I would come in long enough to sign my retirement papers and wave goodbye to my co-workers. Something I was told when I was young, never make yourself indispensable as an employee, you will never go anywhere. In some ways I have done that but I would consider it my managers fault for not have more people trained in what I do. My employer has over 600 folks with the same job title as me, they can find one of them to do my job.

If you’d asked me a couple of years back, I would have said “yes, of course.”

However, after my last employer laid me off with zero warning as soon as they could save a dime by doing so, I now say, “Fuck 'em, I’m gone.”

If the jackpot was large enough all my employer would see would be a Me-shaped cloud of dust and some cartoon speed lines.
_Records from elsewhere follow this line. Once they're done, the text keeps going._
(** The [__dict__] of an instance of one of the two nested dataclasses
    has exactly the fields of the class, in declaration order. *)
Definition record_shape (cls : string) (ks : list string) : bool :=
  (String.eqb cls "Target" && same_keys ks (keys Target_fields))
  || (String.eqb cls "Wallpaper" && same_keys ks (keys Wallpaper_fields)).

(** A supported value: [None], booleans, integers, strings, lists,
    paths, timestamps the [datetime] constructor accepts, mappings with
    distinct keys none of which is the reserved [_TYPE_KEY], and [Target]
    and [Wallpaper] records, all of supported values. *)
Fixpoint supported (v : pyval) : bool :=
  match v with
  | VNone | VBool _ | VInt _ | VStr _ | VPath _ => true
  | VList l => forallb supported l
  | VDict d =>
      nodupb (keys d) && negb (inb _TYPE_KEY (keys d))
      && forallb (fun kv => supported (snd kv)) d
  | VDatetime t => Datetime.valid t
  | VObj cls d =>
      record_shape cls (keys d) && forallb (fun kv => supported (snd kv)) d
  | VOpaque _ => false
  end.

(** The value with every timestamp in it passed through [astimezone()]. *)
Fixpoint normalize (local : Z) (v : pyval) : pyval :=
  match v with
  | VDatetime t => VDatetime (Datetime.astimezone local t)
  | VList l => VList (map (normalize local) l)
  | VDict d => VDict (map (fun kv => (fst kv, normalize local (snd kv))) d)
  | VObj cls d =>
      VObj cls (map (fun kv => (fst kv, normalize local (snd kv))) d)
  | _ => v
  end.





(** *** Type tags *)








End Spec.

(* ================================================================== *)
(** ** The lock as a context manager *)
(* ================================================================== *)

(** [with FileLock(file_object, shared, blocking) as lock: body], from
    [FileLock.__enter__] and [FileLock.__exit__]. *)
Module LockScope.
Import Py OS.

Definition __enter__ (f : faults) (l : FileLock.t) (w : world)
  : result FileLock.t * world :=
  FileLock.acquire f l w.

(** [__exit__] releases and returns [None]: an exception of the body
    goes on after it. *)
Definition __exit__ (f : faults) (l : FileLock.t) (w : world)
  : result FileLock.t * world :=
  FileLock.release f l w.

(** The [with] statement around a body that works on the file; the lock
    object is returned as the statement leaves it. *)
Definition with_lock {A} (f : faults) (l : FileLock.t)
    (body : world -> result A * world) (w : world)
  : result A * FileLock.t * world :=
  match __enter__ f l w with
  | (Raise e, w1) => (Raise e, l, w1)
  | (Ok l1, w1) =>
      let (r, w2) := body w1 in
      match __exit__ f l1 w2 with
      | (Raise e, w3) => (Raise e, l1, w3)
      | (Ok l2, w3) => (r, l2, w3)
      end
  end.

End LockScope.

(* ================================================================== *)
(** ** The two summaries of a session *)
(* ================================================================== *)

(** The properties [database_info] and [startpage_info] of a session
    that has loaded its catalogue ([database_path] is left out: there is
    one database file). *)
Module Views.
Import Py Catalog.

Record DatabaseSummary : Type := mkSummary {
  wallpaper_directory : option string;
  total_wallpapers : nat;
  summary_created_at : option Datetime.datetime;
  summary_updated_at : option Datetime.datetime;
  summary_should_update : bool
}.

Definition database_info (self : WallpaperData) : DatabaseSummary :=
  mkSummary (base_directory self) (List.length (wallpapers self))
            (created_at self) (updated_at self) (should_update self).


End Views.

(* ================================================================== *)
(** ** The configuration file *)
(* ================================================================== *)

(** [wsconfig.py].  [tomllib] is not modelled: what it makes of the file
    is given, as the table it returns or the exception it raises. *)
Module Config.
Import Py Fs.
Local Open Scope list_scope.

(** The values [tomllib.load] builds, floats and dates left out. *)
Inductive toml : Type :=
| TStr (s : string)
| TInt (z : Z)
| TBool (b : bool)
| TArray (l : list toml)
| TTable (t : list (string * toml)).

(** What can leave [read]: its own [ConfigError], the two exceptions of
    [tomllib.load], or one of Python's. *)
Inductive failure : Type :=
| ConfigError
| TOMLDecodeError
| UnicodeDecodeError
| Builtin (e : exn).

Inductive outcome (A : Type) : Type :=
| Returned (a : A)
| Raised (e : failure).
Arguments Returned {A} a.
Arguments Raised {A} e.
Would you, though? If your employer pays out accrued vacation time when you leave employment then presumably they’d pay it to your estate/dependents.

That doesn’t help me any.

The *feds *don’t pay out accrued vacation when you leave?

I would feel obligated to help train a replacement. Yes, I would stay long enough for the new person to get a grasp on the job.

If I still worked at a large corporate, I’d just walk away. I hated the last few years I spent doing that management bullshit anyway.

I currently work much shorter hours, and for much less pay for a small local charity. I love what I do, it makes me feel like an actual socially useful person for a change, and I like my co-workers and all the volunteers. I’d hate to let them, and our service users down. £100 million is a hell of a lot of money, so I think my dilemma wouldn’t be so much as whether to keep an association with the charity (I’d definitely need something to provide continuity in my life), but how to best use my money to help the place without messing the whole thing up. I could fund the operation in perpetuity, and not really notice, but is that necessarily the best thing to do?

I think the point some posters are trying to make is that the work dynamic fundamentally changes when you don’t NEED the job anymore, and your employers know it. Any threats of firing you have a lot less punch than before, and so do any financial enticements. And it probably makes disciplining you a lot more difficult- unless they’re willing to fire you outright for doing something like violating the dress code, or showing up late every day, or deciding that you really want to take 4 weeks of vacation instead of the 2 you’re allocated, you (the rich employee) have them over a barrel. Why would you care if you get written up? And if they do fire you, so what? You still have plenty of money to live out the rest of your days doing what YOU want to do.

And that’s a freeing thing, I imagine. Not having to actually care about what your boss thinks has to be an interesting feeling.

Just to be clear; I wish everyone a long, healthy, prosperous life. Just offering food for thought.

I’m not in a specialized role, and I work PT as it is, so I’d probably just go ahead and quit.

The thing about staying on in the role is that lottery winners are made public. Even when the winner tries to disguise himself, it usually leaks out. And even though I consider my co-workers my friends, I’m not deluded enough to think that that great chemistry wouldn’t change the second they found out. We’d no longer be on the same “Man, this place sucks but we’ve got to work for a living” plane. So, to spare us all the awkwardness and invariable jealousy that would follow, I’d just ride off into the sunset.